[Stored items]
----------

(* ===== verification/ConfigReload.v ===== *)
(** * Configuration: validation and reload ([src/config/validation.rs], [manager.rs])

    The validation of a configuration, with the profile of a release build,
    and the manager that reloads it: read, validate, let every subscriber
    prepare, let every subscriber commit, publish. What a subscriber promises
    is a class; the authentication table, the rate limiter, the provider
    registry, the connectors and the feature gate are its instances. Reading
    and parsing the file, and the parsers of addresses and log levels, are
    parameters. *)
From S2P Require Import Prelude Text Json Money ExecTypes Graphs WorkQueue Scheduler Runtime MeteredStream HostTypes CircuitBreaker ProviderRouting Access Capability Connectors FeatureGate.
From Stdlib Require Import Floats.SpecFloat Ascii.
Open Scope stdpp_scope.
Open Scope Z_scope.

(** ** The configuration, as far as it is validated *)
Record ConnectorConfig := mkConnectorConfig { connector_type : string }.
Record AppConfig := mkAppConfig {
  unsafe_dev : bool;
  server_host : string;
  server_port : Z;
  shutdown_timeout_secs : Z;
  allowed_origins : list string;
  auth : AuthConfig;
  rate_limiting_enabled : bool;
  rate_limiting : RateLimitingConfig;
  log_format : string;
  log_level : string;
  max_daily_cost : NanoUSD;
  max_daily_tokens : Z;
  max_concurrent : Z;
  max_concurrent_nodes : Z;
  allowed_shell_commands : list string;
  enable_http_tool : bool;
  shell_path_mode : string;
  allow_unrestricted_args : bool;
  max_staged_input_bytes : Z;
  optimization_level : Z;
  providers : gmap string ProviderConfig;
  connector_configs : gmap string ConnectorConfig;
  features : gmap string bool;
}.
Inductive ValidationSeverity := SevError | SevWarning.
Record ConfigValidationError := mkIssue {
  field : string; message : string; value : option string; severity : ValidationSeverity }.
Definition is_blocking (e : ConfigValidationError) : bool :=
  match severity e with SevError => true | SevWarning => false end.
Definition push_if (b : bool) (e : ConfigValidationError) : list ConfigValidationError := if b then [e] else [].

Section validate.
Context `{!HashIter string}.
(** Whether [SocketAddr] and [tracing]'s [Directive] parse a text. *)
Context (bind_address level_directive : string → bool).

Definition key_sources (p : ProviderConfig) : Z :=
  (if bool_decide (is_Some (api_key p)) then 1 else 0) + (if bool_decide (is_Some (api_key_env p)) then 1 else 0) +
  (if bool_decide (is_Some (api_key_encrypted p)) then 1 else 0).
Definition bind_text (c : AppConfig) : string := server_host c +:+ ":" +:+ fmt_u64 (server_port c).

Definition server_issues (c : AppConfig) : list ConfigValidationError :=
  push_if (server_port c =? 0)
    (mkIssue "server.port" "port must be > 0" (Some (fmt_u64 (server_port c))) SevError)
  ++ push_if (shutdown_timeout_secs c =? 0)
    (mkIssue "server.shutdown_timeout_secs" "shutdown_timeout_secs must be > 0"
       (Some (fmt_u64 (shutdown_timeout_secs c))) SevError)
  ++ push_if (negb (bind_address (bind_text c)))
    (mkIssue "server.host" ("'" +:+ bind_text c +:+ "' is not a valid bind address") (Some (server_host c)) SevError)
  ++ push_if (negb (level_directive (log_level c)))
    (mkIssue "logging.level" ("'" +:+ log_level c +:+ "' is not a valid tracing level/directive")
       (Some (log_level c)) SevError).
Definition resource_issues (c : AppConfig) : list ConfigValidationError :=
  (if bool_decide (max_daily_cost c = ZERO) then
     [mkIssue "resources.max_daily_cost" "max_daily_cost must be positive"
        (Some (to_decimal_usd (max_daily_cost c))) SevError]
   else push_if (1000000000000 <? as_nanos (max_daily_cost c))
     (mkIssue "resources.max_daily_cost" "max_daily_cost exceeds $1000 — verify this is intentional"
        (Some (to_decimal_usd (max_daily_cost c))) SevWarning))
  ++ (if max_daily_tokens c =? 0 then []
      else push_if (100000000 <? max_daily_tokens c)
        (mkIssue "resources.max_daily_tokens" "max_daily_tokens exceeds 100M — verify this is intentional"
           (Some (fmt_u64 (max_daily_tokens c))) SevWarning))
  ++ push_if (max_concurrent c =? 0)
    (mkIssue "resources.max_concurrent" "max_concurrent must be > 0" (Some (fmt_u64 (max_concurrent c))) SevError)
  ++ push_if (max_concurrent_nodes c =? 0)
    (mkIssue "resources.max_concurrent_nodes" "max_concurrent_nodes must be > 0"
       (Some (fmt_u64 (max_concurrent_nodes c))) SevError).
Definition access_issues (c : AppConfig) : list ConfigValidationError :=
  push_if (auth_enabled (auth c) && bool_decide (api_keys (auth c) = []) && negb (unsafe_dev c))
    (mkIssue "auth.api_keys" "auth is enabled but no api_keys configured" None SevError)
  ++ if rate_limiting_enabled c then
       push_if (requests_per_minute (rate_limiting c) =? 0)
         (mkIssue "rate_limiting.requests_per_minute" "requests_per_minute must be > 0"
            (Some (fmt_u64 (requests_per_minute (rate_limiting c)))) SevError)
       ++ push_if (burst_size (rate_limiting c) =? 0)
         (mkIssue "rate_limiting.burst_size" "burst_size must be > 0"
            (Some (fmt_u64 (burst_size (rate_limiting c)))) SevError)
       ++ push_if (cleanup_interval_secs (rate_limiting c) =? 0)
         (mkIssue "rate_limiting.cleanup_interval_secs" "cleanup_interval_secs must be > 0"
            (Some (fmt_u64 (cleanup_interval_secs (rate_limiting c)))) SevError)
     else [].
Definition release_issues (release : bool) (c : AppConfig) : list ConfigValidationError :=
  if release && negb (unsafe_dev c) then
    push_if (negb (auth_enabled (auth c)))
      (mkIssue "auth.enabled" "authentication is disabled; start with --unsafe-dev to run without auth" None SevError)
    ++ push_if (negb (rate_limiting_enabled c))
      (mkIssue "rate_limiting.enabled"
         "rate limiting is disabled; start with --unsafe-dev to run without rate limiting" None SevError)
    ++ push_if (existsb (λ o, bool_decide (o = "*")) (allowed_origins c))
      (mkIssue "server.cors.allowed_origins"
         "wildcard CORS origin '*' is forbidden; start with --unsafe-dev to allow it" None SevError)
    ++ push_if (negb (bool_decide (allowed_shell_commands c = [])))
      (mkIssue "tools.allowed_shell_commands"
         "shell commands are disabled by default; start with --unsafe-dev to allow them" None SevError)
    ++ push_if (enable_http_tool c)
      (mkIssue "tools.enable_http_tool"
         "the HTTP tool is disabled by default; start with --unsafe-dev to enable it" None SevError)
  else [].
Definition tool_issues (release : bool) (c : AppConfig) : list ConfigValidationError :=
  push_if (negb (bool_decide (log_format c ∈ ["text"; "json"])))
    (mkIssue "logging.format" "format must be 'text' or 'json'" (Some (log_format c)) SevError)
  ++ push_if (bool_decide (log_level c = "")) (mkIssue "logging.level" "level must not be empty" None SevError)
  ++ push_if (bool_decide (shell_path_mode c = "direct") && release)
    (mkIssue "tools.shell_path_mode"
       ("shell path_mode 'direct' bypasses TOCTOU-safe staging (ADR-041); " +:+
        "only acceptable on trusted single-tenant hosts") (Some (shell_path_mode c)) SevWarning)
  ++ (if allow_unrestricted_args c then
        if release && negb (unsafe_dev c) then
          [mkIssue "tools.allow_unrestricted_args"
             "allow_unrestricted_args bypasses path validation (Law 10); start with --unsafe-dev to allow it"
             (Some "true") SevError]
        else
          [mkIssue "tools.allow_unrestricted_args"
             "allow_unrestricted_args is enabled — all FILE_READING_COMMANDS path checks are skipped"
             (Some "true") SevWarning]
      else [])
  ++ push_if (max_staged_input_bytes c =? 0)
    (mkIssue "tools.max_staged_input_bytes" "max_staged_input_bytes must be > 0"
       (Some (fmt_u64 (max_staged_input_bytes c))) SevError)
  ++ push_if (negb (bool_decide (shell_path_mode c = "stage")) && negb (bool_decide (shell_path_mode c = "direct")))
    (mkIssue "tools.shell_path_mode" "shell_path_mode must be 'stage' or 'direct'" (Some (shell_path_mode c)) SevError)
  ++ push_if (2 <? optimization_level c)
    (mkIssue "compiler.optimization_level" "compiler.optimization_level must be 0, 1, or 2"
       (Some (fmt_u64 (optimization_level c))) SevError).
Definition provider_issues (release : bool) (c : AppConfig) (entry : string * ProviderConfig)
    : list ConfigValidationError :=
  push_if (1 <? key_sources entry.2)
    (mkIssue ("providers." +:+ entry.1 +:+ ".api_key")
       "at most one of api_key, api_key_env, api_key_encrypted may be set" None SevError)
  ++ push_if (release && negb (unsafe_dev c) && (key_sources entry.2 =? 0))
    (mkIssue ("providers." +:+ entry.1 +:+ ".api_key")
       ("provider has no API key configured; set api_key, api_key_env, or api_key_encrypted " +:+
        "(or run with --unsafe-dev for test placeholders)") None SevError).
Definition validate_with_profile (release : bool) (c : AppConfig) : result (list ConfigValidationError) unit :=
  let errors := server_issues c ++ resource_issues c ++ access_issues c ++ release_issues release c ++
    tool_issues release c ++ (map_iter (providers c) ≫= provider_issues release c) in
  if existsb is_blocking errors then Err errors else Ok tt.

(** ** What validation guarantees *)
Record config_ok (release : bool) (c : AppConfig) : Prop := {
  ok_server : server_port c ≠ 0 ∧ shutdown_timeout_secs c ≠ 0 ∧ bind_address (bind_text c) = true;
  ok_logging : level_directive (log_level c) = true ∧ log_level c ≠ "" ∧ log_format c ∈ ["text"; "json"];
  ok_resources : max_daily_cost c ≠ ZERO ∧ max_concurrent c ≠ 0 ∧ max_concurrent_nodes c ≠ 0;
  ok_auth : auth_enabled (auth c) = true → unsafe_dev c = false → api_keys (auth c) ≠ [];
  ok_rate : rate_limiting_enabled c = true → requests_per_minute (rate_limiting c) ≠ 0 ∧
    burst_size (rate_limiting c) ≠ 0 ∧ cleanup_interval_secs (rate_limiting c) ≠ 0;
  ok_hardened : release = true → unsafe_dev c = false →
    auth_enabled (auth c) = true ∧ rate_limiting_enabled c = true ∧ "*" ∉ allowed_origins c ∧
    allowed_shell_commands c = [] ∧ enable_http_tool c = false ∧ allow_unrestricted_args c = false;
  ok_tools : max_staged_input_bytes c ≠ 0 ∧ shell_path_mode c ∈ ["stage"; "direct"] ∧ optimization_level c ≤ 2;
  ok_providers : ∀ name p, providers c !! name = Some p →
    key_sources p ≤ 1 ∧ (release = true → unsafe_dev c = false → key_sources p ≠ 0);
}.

----------

Work to complete: Look above for the line with "Open Scope stdpp_scope." and the line with "optimization_level : Z;". Write out those two lines and all the lines between them, exactly, and no others.

Exercise answer:
Open Scope stdpp_scope.
Open Scope Z_scope.

(** ** The configuration, as far as it is validated *)
Record ConnectorConfig := mkConnectorConfig { connector_type : string }.
Record AppConfig := mkAppConfig {
  unsafe_dev : bool;
  server_host : string;
  server_port : Z;
  shutdown_timeout_secs : Z;
  allowed_origins : list string;
  auth : AuthConfig;
  rate_limiting_enabled : bool;
  rate_limiting : RateLimitingConfig;
  log_format : string;
  log_level : string;
  max_daily_cost : NanoUSD;
  max_daily_tokens : Z;
  max_concurrent : Z;
  max_concurrent_nodes : Z;
  allowed_shell_commands : list string;
  enable_http_tool : bool;
  shell_path_mode : string;
  allow_unrestricted_args : bool;
  max_staged_input_bytes : Z;
  optimization_level : Z;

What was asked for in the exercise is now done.